TASK BRIEF:
Report how many lines below contain the word "Import", giving the number and no other words.

Source records:
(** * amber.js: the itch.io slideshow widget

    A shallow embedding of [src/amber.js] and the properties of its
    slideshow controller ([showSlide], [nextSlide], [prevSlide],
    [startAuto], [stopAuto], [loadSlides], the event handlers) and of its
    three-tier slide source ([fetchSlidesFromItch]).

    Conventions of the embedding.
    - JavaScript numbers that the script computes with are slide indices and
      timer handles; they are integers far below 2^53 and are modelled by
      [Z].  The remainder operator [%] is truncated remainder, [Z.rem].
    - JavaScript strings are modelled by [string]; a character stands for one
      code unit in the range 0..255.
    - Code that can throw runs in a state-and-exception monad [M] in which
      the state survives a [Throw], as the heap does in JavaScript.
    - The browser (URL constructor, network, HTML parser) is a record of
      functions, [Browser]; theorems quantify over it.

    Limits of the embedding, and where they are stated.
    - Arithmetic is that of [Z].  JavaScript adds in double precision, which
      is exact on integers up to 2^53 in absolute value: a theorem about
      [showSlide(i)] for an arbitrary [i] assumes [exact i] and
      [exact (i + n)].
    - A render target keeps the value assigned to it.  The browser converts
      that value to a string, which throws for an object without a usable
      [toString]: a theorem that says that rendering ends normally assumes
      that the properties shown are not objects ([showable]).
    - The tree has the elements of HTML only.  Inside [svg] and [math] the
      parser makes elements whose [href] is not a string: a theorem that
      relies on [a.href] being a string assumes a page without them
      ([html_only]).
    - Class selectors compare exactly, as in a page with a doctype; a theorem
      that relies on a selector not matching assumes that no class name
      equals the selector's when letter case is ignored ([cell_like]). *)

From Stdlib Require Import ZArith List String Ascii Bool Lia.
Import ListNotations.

ANSWER BOX:
2